Судьба и грехи России | страница 124
Самое поразительное, что эта дворянская «атония» принималась многими за выражение русского духа, Обломов — за национального героя. Наши классики—бытописатели дворянства — искали положительных, сильных героев среди иностранцев, не находя их вокруг себя. Только Мельников и Лесков запечатлели подлинно русские и героические образы, найдя их в нетронутых дворянской культурой слоях народа. Лесков—этот кроткий и склонный к идиллии писатель— становится жестоким, когда подходит к дворянскому быту. Самый могучий отпрыск дворянского ствола в русской литературе, Толстой, произнес самый беспощадный суд над породившей его культурой и подрубил под корень вековое дерево.
Дворянская культура не могла пережить крестьянского освобождения. Хозяйственный упадок разорил почву, на которой некогда произрастали пышные цветы: усадьбы-дворцы с домашними театрами и итальянскими картинами, тонкий язык, воспитанный на галлицизмах, общение с передовыми умами Запада. Безостановочное продвижение разночинцев завершило «разрушение эстетики», гибель философии, порчу языка и, главное, искусства жизни. В России перестают веселиться, разучиваются танцевать, забывают самое сладостное
==135
из искусств — любовь. Наступает время желчевиков и поджигателей. С каждым поколением дворянство неудержимо падает, скудея материально и духовно. Последние зарисовки дворянскими беллетристами — Буниным, Ал. Толстым—своего класса показывают уже труп.

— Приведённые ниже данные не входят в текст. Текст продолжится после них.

(* ===== verification/Worklist.v ===== *)
(** * Worklist loops

    The loop [while let Some(x) = queue.pop_front()] over a queue of nodes with
    a set of processed nodes, which the backend's traversals share.  The body
    is given by [visit]: an error ends the loop, [None] skips the node without
    marking it, and [Some (out, next)] marks it, emits [out] and pushes [next].
    Shown here: how much fuel is enough, and that a completed loop has visited
    exactly the nodes reachable from the queue. *)

From S2P Require Import Prelude.

(** ** Sums *)

Lemma sum_list_perm l1 l2 : l1 ≡ₚ l2 -> sum_list l1 = sum_list l2.
Proof. induction 1; simpl; lia. Qed.

Lemma elem_of_concat {A} (x : A) ls : x ∈ concat ls <-> exists l, x ∈ l /\ l ∈ ls.
Proof.
  rewrite list_elem_of_In, in_concat. setoid_rewrite list_elem_of_In. naive_solver.
Qed.

(** A sum over a part of a map's domain is at most the sum over its values. *)
Lemma sum_dom_le `{Countable K} {A} (w : K -> nat) (g : A -> nat) (m : gmap K A) (seen : gset K) :
  (forall x a, m !! x = Some a -> w x <= g a)%nat ->
  (sum_list (w <$> elements (dom m ∖ seen)) <= sum_list (g <$> (map_to_list m).*2))%nat.
Proof.
  revert seen. induction m as [|k a m Hk IH] using map_ind; intros seen Hw.
  { rewrite dom_empty_L. replace (∅ ∖ seen) with (∅ : gset K) by set_solver.
    rewrite elements_empty. simpl. lia. }
  rewrite (sum_list_perm (g <$> (map_to_list (<[k:=a]> m)).*2) (g a :: (g <$> (map_to_list m).*2)))
    by (by rewrite map_to_list_insert).
  assert (sum_list (w <$> elements (dom m ∖ seen)) <= sum_list (g <$> (map_to_list m).*2))%nat as IH'.
  { apply IH. intros x b Hx. apply Hw. rewrite lookup_insert_ne; [done|]. congruence. }
  assert (w k <= g a)%nat by (apply Hw, lookup_insert_eq).
  rewrite dom_insert_L. apply not_elem_of_dom in Hk. cbn [sum_list sum_list_with].
  destruct (decide (k ∈ seen)).
  - replace (({[k]} ∪ dom m) ∖ seen) with (dom m ∖ seen) by set_solver. lia.
  - replace (({[k]} ∪ dom m) ∖ seen) with ({[k]} ∪ (dom m ∖ seen)) by set_solver.
    rewrite (sum_list_perm _ (w k :: (w <$> elements (dom m ∖ seen))))
      by (by rewrite elements_union_singleton by set_solver).
    simpl. lia.
Qed.

(** How the loop pushes: at the back of a queue, all of them or only those not
    marked yet, or on top of a stack (whose top is the head of the list). *)
Inductive WalkMode : Type := Fifo | FifoPruned | Lifo.

Section worklist.
Context {K : Type} `{Countable K} {A E : Type}.
Context (visit : K -> Result (option (list A * list K)) E).

Definition enqueue (mode : WalkMode) (seen : gset K) (queue next : list K) : list K :=
  match mode with
  | Fifo => queue ++ next
  | FifoPruned => queue ++ filter (fun y => y ∉ seen) next
  | Lifo => reverse next ++ queue
  end.

(** [None] means the fuel ran out. *)
Fixpoint worklist (mode : WalkMode) (fuel : nat) (queue : list K) (seen : gset K) (acc : list A) :
    option (Result (gset K * list A) E) :=
  match fuel with
  | O => None
  | S fuel =>
      match queue with
      | [] => Some (Ok (seen, acc))
      | x :: queue =>
          if decide (x ∈ seen) then worklist mode fuel queue seen acc
          else match visit x with
               | Err e => Some (Err e)
               | Ok None => worklist mode fuel queue seen acc
               | Ok (Some (out, next)) =>
                   worklist mode fuel (enqueue mode seen queue next) ({[ x ]} ∪ seen) (acc ++ out)
               end
      end
  end.

(** The nodes a visit pushes and what it emits. *)
Definition next (x : K) : list K :=
  match visit x with Ok (Some (_, ps)) => ps | _ => [] end.

Definition out (x : K) : list A :=
  match visit x with Ok (Some (o, _)) => o | _ => [] end.

Definition marks (x : K) : Prop := exists o ps, visit x = Ok (Some (o, ps)).

(** One edge of the walk: nodes in [blocked] are not expanded. *)
Definition wstep (blocked : gset K) (x y : K) : Prop := x ∉ blocked /\ y ∈ next x.

(** Reachable from the queue and marked. *)
Definition wreach (blocked : gset K) (queue : list K) (x : K) : Prop :=
  x ∉ blocked /\ marks x /\ exists q, q ∈ queue /\ rtc (wstep blocked) q x.

(** ** Fuel *)

Definition out_degree (D : gset K) : nat := sum_list ((fun x => length (next x)) <$> elements D).

Lemma out_degree_remove D x :
  x ∈ D -> out_degree D = (length (next x) + out_degree (D ∖ {[ x ]}))%nat.
Proof.
  intros Hx. unfold out_degree. rewrite (union_difference_L {[ x ]} D) at 1 by set_solver.
  rewrite elements_union_singleton by set_solver. done.
Qed.

Lemma enqueue_length mode seen queue ps :
  (length (enqueue mode seen queue ps) <= length queue + length ps)%nat.
Proof.
  destruct mode; simpl; rewrite length_app, ?length_reverse; [lia| |lia].
  pose proof (length_filter (fun y => y ∉ seen) ps). lia.
Qed.

Lemma enqueue_elem mode seen queue ps :
  (forall y, y ∈ enqueue mode seen queue ps -> y ∈ queue \/ y ∈ ps)
  /\ forall y, y ∈ queue \/ y ∈ ps -> y ∈ seen \/ y ∈ enqueue mode seen queue ps.
Proof.
  split; intros y; destruct mode; simpl; rewrite elem_of_app, ?elem_of_reverse, ?list_elem_of_filter;
    destruct (decide (y ∈ seen)); tauto.
Qed.

(** Fuel above the queue length plus the degrees of the unmarked nodes of a set
    [D] that holds every node with successors is enough. *)
Lemma worklist_fuel mode D fuel queue seen acc :
  (forall x, x ∉ D -> next x = []) ->
  (length queue + out_degree (D ∖ seen) < fuel)%nat ->
  exists r, worklist mode fuel queue seen acc = Some r.
Proof.
  intros HD. revert queue seen acc.
  induction fuel as [|fuel IH]; intros queue seen acc Hf; [lia|]. cbn [worklist].
  destruct queue as [|x queue]; [eauto|]. simpl in Hf.
  case_decide as Hs; [apply IH; lia|].
  destruct (visit x) as [[[o ps]|]|e] eqn:Ev; [|apply IH; lia|eauto].
  apply IH.
  assert (next x = ps) as Hn by (unfold next; by rewrite Ev).
  pose proof (enqueue_length mode seen queue ps) as Hle.
  destruct (decide (x ∈ D)) as [Hx|Hx].
  - rewrite (out_degree_remove _ x), Hn in Hf by set_solver.
    replace (D ∖ ({[ x ]} ∪ seen)) with (D ∖ seen ∖ {[ x ]}) by set_solver. lia.
  - rewrite HD in Hn by done. subst ps.
    replace (D ∖ ({[ x ]} ∪ seen)) with (D ∖ seen) by set_solver. simpl in Hle. lia.
Qed.

(** ** What a completed loop has visited *)

Definition from_queue (blocked : gset K) (queue : list K) (x : K) : Prop :=
  exists q, q ∈ queue /\ rtc (wstep blocked) q x.

(** The loop invariant: [ord] lists the marked nodes in order. *)
Record loop_inv (B : gset K) (q0 : list K) (acc0 : list A)
    (queue : list K) (seen : gset K) (acc : list A) (ord : list K) : Prop := {
  li_seen (x : K) : x ∈ seen <-> x ∈ B \/ x ∈ ord;
  li_nodup : NoDup ord;
  li_ord (x : K) : x ∈ ord -> x ∉ B /\ marks x /\ from_queue B q0 x;
  li_queue (y : K) : y ∈ queue -> from_queue B q0 y;
  li_start (y : K) : y ∈ q0 -> y ∈ seen \/ y ∈ queue \/ visit y = Ok None;
  li_next (x y : K) : x ∈ ord -> y ∈ next x -> y ∈ seen \/ y ∈ queue \/ visit y = Ok None;
  li_acc : acc = acc0 ++ concat (out <$> ord);
}.

Lemma loop_inv_init B q0 acc0 : loop_inv B q0 acc0 q0 B acc0 ([] : list K).
Proof.
  split; [set_solver|constructor|set_solver| |by auto|set_solver|by rewrite app_nil_r].
  intros y Hy. exists y. split; [done|]. apply rtc_refl.
Qed.

Lemma loop_inv_skip B q0 acc0 x queue seen acc ord :
  loop_inv B q0 acc0 (x :: queue) seen acc ord -> x ∈ seen \/ visit x = Ok None ->
  loop_inv B q0 acc0 queue seen acc ord.
Proof. intros [H1 H2 H3 H4 H5 H6 H7] Hx. split; set_solver. Qed.

Lemma loop_inv_mark (mode : WalkMode) B q0 acc0 x queue seen acc ord o ps :
  loop_inv B q0 acc0 (x :: queue) seen acc ord -> x ∉ seen -> visit x = Ok (Some (o, ps)) ->
  loop_inv B q0 acc0 (enqueue mode seen queue ps) ({[ x ]} ∪ seen) (acc ++ o) (ord ++ [x]).
Proof.
  intros [H1 H2 H3 H4 H5 H6 H7] Hx Hv.
  assert (next x = ps) as Hn by (unfold next; by rewrite Hv).
  assert (out x = o) as Ho by (unfold out; by rewrite Hv).
  assert (from_queue B q0 x) as Hfx by (apply H4; set_solver).
  assert (x ∉ B) as HxB by set_solver.
  pose proof (enqueue_elem mode seen queue ps) as [Hsub Hcov].
  split.
  - set_solver.
  - apply NoDup_app. split; [done|]. split; [set_solver|apply NoDup_singleton].
  - intros y [Hy|Hy]%elem_of_app; [by apply H3|]. apply list_elem_of_singleton in Hy as ->.
    split; [done|]. split; [by exists o, ps|done].
  - intros y [Hy|Hy]%Hsub; [apply H4; set_solver|]. destruct Hfx as (q & Hq & Hr).
    exists q. split; [done|]. eapply rtc_r; [done|]. split; [done|]. by rewrite Hn.
  - intros y Hy. destruct (H5 y Hy) as [?|[[->|?]%elem_of_cons|?]]; set_solver.
  - intros z y Hz Hy. apply elem_of_app in Hz as [Hz|Hz].
    + destruct (H6 z y) as [?|[[->|?]%elem_of_cons|?]]; set_solver.
    + apply list_elem_of_singleton in Hz as ->. rewrite Hn in Hy.
      destruct (Hcov y (or_intror Hy)); set_solver.
  - rewrite fmap_app, concat_app, H7, <- app_assoc. simpl. by rewrite Ho, app_nil_r.
Qed.

Lemma worklist_inv mode fuel B q0 acc0 queue seen acc ord r :
  loop_inv B q0 acc0 queue seen acc ord ->
  worklist mode fuel queue seen acc = Some r ->
  match r with
  | Ok (seen', acc') => exists ord', loop_inv B q0 acc0 [] seen' acc' ord'
  | Err e => exists x, x ∉ B /\ from_queue B q0 x /\ visit x = Err e
  end.
Proof.
  revert queue seen acc ord. induction fuel as [|fuel IH]; intros queue seen acc ord Hinv; [done|].
  cbn [worklist]. destruct queue as [|x queue]; [intros [= <-]; eauto|].
  case_decide as Hs; [apply (IH _ _ _ ord); by eapply loop_inv_skip; eauto|].
  destruct (visit x) as [[[o ps]|]|e] eqn:Ev.
  - apply (IH _ _ _ (ord ++ [x])). by apply loop_inv_mark.
  - apply (IH _ _ _ ord). by eapply loop_inv_skip; eauto.
  - intros [= <-]. exists x. split; [|split; [|done]].
    + intros HB. apply Hs. by apply (li_seen _ _ _ _ _ _ _ Hinv); left.
    + apply (li_queue _ _ _ _ _ _ _ Hinv). set_solver.
Qed.

Lemma marks_next x y : y ∈ next x -> marks x.
Proof. unfold next, marks. destruct (visit x) as [[[o ps]|]|]; set_solver. Qed.

(** A finished invariant holds every reachable node that is not skipped. *)
Lemma loop_inv_complete B q0 acc0 seen acc ord x :
  loop_inv B q0 acc0 [] seen acc ord -> from_queue B q0 x -> x ∉ B ->
  x ∈ ord \/ visit x = Ok None.
Proof.
  intros [H1 H2 H3 H4 H5 H6 H7] (q & Hq & Hr) HxB.
  assert (forall y, y ∉ B -> y ∈ seen \/ y ∈ [] \/ visit y = Ok None ->
    y ∈ ord \/ visit y = Ok None) as Hy by (intros y; rewrite H1; set_solver).
  revert HxB. pattern x. eapply (rtc_ind_r _ q); [|clear x Hr|exact Hr].
  - intros HqB. apply Hy; [done|]. by apply H5.
  - intros y z Hqy [HyB Hz] IH HzB. destruct (IH HyB) as [Ho|Hn].
    + apply Hy; [done|]. by apply (H6 y).
    + apply marks_next in Hz as (o & ps & Hz). congruence.
Qed.

(** A loop that ends without an error has marked exactly the nodes reachable
    from its queue through unblocked nodes, each once, no reachable node is in
    error, and the output is that of the marked nodes in some order. *)
Lemma worklist_ok mode fuel q0 B acc0 seen acc :
  worklist mode fuel q0 B acc0 = Some (Ok (seen, acc)) ->
  (forall x, x ∈ seen <-> x ∈ B \/ wreach B q0 x)
  /\ (forall x e, x ∉ B -> from_queue B q0 x -> visit x <> Err e)
  /\ exists ord, NoDup ord /\ (forall x, x ∈ ord <-> wreach B q0 x)
     /\ acc = acc0 ++ concat (out <$> ord).
Proof.
  intros (ord & Hinv)%(worklist_inv _ _ _ _ _ _ _ _ [] _ (loop_inv_init B q0 acc0)).
  assert (forall x, x ∈ ord <-> wreach B q0 x) as Hord.
  { intros x. split; [intros Hx; by destruct (li_ord _ _ _ _ _ _ _ Hinv x Hx) as (?&?&?)|].
    intros (HB & (o & ps & Hm) & Hf).
    destruct (loop_inv_complete _ _ _ _ _ _ x Hinv) as [?|?]; [done..|congruence]. }
  split; [|split].
  - intros x. by rewrite (li_seen _ _ _ _ _ _ _ Hinv), Hord.
  - intros x e HB Hf He. destruct (loop_inv_complete _ _ _ _ _ _ x Hinv) as [Ho|?]; [done..| |congruence].
    apply (li_ord _ _ _ _ _ _ _ Hinv) in Ho as (_ & (o & ps & Hm) & _). congruence.
  - exists ord. split; [by apply (li_nodup _ _ _ _ _ _ _ Hinv)|]. split; [done|].
    apply (li_acc _ _ _ _ _ _ _ Hinv).
Qed.

Lemma worklist_err mode fuel q0 B acc0 e :
  worklist mode fuel q0 B acc0 = Some (Err e) ->
  exists x, x ∉ B /\ from_queue B q0 x /\ visit x = Err e.
Proof. by intros Hr%(worklist_inv _ _ _ _ _ _ _ _ [] _ (loop_inv_init B q0 acc0)). Qed.
End worklist.

(** The map that a loop fills with one value per marked node. *)
Lemma collect_lookup `{Countable K} {V} (emit : K -> list (K * V)) (val : K -> option V) (ord : list K) k v :
  (forall x y w, (y, w) ∈ emit x <-> y = x /\ val x = Some w) ->
  (list_to_map (concat (emit <$> ord)) : gmap K V) !! k = Some v <-> k ∈ ord /\ val k = Some v.
Proof.
  intros He.
  assert (forall y w, (y, w) ∈ concat (emit <$> ord) <-> y ∈ ord /\ val y = Some w) as Hel.
  { intros y w. rewrite elem_of_concat. setoid_rewrite list_elem_of_fmap. split.
    - intros (l & Hl & x & -> & Hx). by apply He in Hl as [-> ?].
    - intros [Hy Hv]. exists (emit y). split; [by apply He|]. by exists y. }
  rewrite <- Hel. split; [apply elem_of_list_to_map_2|]. intros Hin.
  apply elem_of_list_to_map_1'; [|done]. intros w Hw. apply Hel in Hin, Hw. destruct_and!. congruence.
Qed.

В смерти дворянства нет ничего страшного. В Европе XIX века дворянство представляет тоже скорее упадочный, хотя и не сдающийся класс. Беда России в том, что умирающий класс не оставил после себя наследника. Его культурное знамя подхватили разночинцы, его государственной службы передать было некому. Поразительно: чем более хирело благородное сословие, тем заботливее опекало его государство, стремясь подпереть себя гнилой опорой. С Александра III дворянская идея переживает осенний ренессанс. Всякий недоучка и лодырь может управлять волостями в качестве земского начальника, с более громкой фамилией — целыми губерниями. Несомненно, что в этой запоздалой попытке оживления трупа самодержавие расточило весь свой моральный капитал, которым оно обладало еще на нашей памяти в сознании народных масс.
Но политическая пора дворянства ушла давно и безвозвратно. Отодвинутое монархией от участия во власти в начале XIX века, оно с тех пор утратило все политические традиции лучшей своей поры. Теперь, когда понадобилась его служба, оно могло принести государству лишь опыт псарни и сенной. Среди всеобщей абулии неврастеническое покрикивание капризного барина сходило за проявление сильного характера. Во дворце тосковали по сильным людям не меньше, чем тосковали по ним героини русских романов. Барановы, Зеленые и Думбадзе были в государственном масштабе тем же, чем босяки Горького в литературе: допингом для усталых душ.